From the time I was about 15 years old, I wrote almost every day, certainly every week. This writing continued throughout college and into the first years of my marriage. Eventually the writing subsided to a trickle, but continues to this day, off and on. My preferred medium was the poem, as you can no doubt tell from this blog. I feel the poem is to writing what espresso is to coffee, a fast hit meant to capture the moment. I have great admiration for novelists and short story writers and would love to try my hand. Who knows? But historically, my output has been in verse. What I propose to do is share that with you.

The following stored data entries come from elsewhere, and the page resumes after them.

(** The operand is normalised in place, and [_fMHA.forward] reads it again
    afterwards: the updated operand is returned next to the result. *)
Definition _memory_efficient_attention_forward_requires_grad (E : Env)
  (inp : Inputs) (op : option FwOpId) : M (Inputs * (Tensor * Context)) :=
  ('(inp, output_shape) <- liftR (normalize_bmhk inp) ;;
   op <- match op with
         | None => liftR (_dispatch_fw E inp)
         | Some o => ret o
         end ;;
   r <- fw_apply E op inp true ;;
   match snd r with
   | None => raise (AssertionError "out[1] is not None")
   | Some c =>
       o <- liftR (reshape E (fst r) output_shape) ;;
       ret (inp, (o, c))
   end)%M.

Definition msg_ranks : string :=
  "All tensors should be either in BMK (ndim=3) or BMHK (ndim=4) format.".
Definition msg_lse : string := "Input tensors have incompatible shapes.".

(** Lines 320-339 of [_memory_efficient_attention_backward]: the two shape
    checks around the in-place normalisation.  The result is the normalised
    operand. *)
Definition validate_backward_shapes (grad : Tensor) (ctx : Context)
  (inp : Inputs) : Res Inputs :=
  if negb (ndim grad =? ndim (query inp)) || negb (ndim grad =? ndim (out ctx))
  then throw (ValueError msg_ranks)
  else
    ('(inp, _) <~ normalize_bmhk inp ;;
     bad <~ (if negb (ndim (lse ctx) =? 3) then ok true
             else
               l0 <~ py_index (shape (lse ctx)) 0 ;;
               q0 <~ py_index (shape (query inp)) 0 ;;
               if negb (l0 =? q0) then ok true
               else
                 l1 <~ py_index (shape (lse ctx)) 1 ;;
                 q2 <~ py_index (shape (query inp)) 2 ;;
                 if negb (l1 =? q2) then ok true
                 else
                   l2 <~ py_index (shape (lse ctx)) 2 ;;
                   q1 <~ py_index (shape (query inp)) 1 ;;
                   ok (l2 <? q1)) ;;
     if bad : bool then throw (ValueError msg_lse) else ok inp)%res.

(** The two conditions tested by the validation, on the batch size, the
    query sequence length and the number of heads of the normalised query. *)
Definition ranks_differ (grad : Tensor) (ctx : Context) (inp : Inputs) : bool :=
  negb (ndim grad =? ndim (query inp)) || negb (ndim grad =? ndim (out ctx)).

Definition lse_incompatible (ctx : Context) (batch seqlen heads : Z) : bool :=
  negb (ndim (lse ctx) =? 3)
  || negb (nth 0 (shape (lse ctx)) 0 =? batch)
  || negb (nth 1 (shape (lse ctx)) 0 =? heads)
  || (nth 2 (shape (lse ctx)) 0 <? seqlen).

Definition _memory_efficient_attention_backward (E : Env) (ctx : Context)
  (inp : Inputs) (grad : Tensor) (op : option BwOpId) : M Gradients :=
  (inp <- liftR (validate_backward_shapes grad ctx inp) ;;
   grad <- liftR (bmk2bmhk E grad 1) ;;
   out_ <- liftR (bmk2bmhk E (out ctx) 1) ;;
   let ctx := mkContext out_ (lse ctx) (op_bw ctx) (rng_state ctx) in
   op <- match op with
         | None => liftR (_dispatch_bw E inp)
         | Some o => ret o
         end ;;
   bw_apply E op ctx inp grad)%M.

(** The object that [torch.autograd.Function] hands to [forward] and keeps
    for [backward]: the tensors given to [save_for_backward], the plain
    attributes set by [forward], and [needs_input_grad], one flag per
    argument of [apply], which autograd sets before [forward] runs. *)
Record SavedTensors : Type := mkSaved {
  saved_query : Tensor;
  saved_key : Tensor;
  saved_value : Tensor;
  saved_out : Tensor;
  saved_lse : Tensor;
  saved_rng_state : option RngState;
  saved_attn_bias_tensor : option Tensor
}.

Record FunctionCtx : Type := mkFunctionCtx {
  needs_input_grad : list bool;
  saved_tensors : SavedTensors;
  ctx_op_fw : option FwOpId;
  ctx_op_bw : option BwOpId;
  ctx_p : Q;
  ctx_scale : option Q;
  attn_bias_ctx : AttnBias;
  n_args : nat
}.

(** [all(not flags[i] for i in idx)], left to right, stopping at the first
    requested gradient. *)
Fixpoint all_not_requested (flags : list bool) (idx : list nat) : Res bool :=
  match idx with
  | [] => ok true
  | i :: rest =>
      (b <~ py_index flags (Z.of_nat i) ;;
       if b : bool then ok false else all_not_requested flags rest)%res
  end.

(** [i not in [1, 2, 3]] *)
Definition not_qkv (i : nat) : bool :=
  negb ((i =? 1) || (i =? 2) || (i =? 3))%nat.

(** [op[0] if op is not None else None] and [op[1] if op is not None else None] *)
Definition fw_half (op : option AttentionOp) : option FwOpId :=
  match op with Some o => fst o | None => None end.

Definition bw_half (op : option AttentionOp) : option BwOpId :=
  match op with Some o => snd o | None => None end.

Module _fMHA.

(** Lines 48-53: the part of the bias that goes to [save_for_backward]
    and the part kept as a plain attribute. *)
Definition split_attn_bias (b : AttnBias) : option Tensor * AttnBias :=
  match b with
  | BiasTensor t => (Some t, BiasNone)
  | _ => (None, b)
  end.

Definition msg_op_bw : string :=
  "Specified op_bw, but forward op can only run with its own op_bw. Please set op_bw=None.".

(** Lines 64-70: the backward operator to record, given the caller's and
    the one pinned by the forward operator's context. *)
Definition resolve_op_bw (given pinned : option BwOpId) : Res (option BwOpId) :=
  match pinned with
  | Some pin =>
      match given with
      | Some g =>
          if negb (BwOpId_eqb g pin) then throw (ValueError msg_op_bw)
          else ok (Some pin)
      | None => ok (Some pin)
      end
  | None => ok given
  end.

To a certain extent, all writing is self-indulgent. And with this medium of blog self, anybody can 'publish' their thoughts. My goal is to share my writing in the hopes that it may inspire others who love language. My second goal is to preserve on the web my writing and hence my self-history. Honestly, the latter is more important to me than the former. Pretty early on, I realized that I was writing to understand myself more than to entertain or inform others. No poet ever writes for commercial reasons.
In January of 1981, I entered a poetry contest put on by Loyola College to be published in the Charles Street Press Folio Chapbook Series. I submitted 12 poems that were my best work. I paid a $1.00 reading fee. My poems were all rejected. (Later, I published one of them in the Portland Sunday Telegram when they still published poems every week.) Afterward, I wrote notes to myself outlining what I was trying to convey in the poems. This document was probably my high water mark, so it seems a good place to start. Finally, I will say that as I publish, I feel no guilt about editing as I see fit. This is not Coleridge's notebooks here, nobody is going to be scouring these post for insights into my poetic process. Seem fair?
Oh yeah, of course I had the merit badge. Life Scout.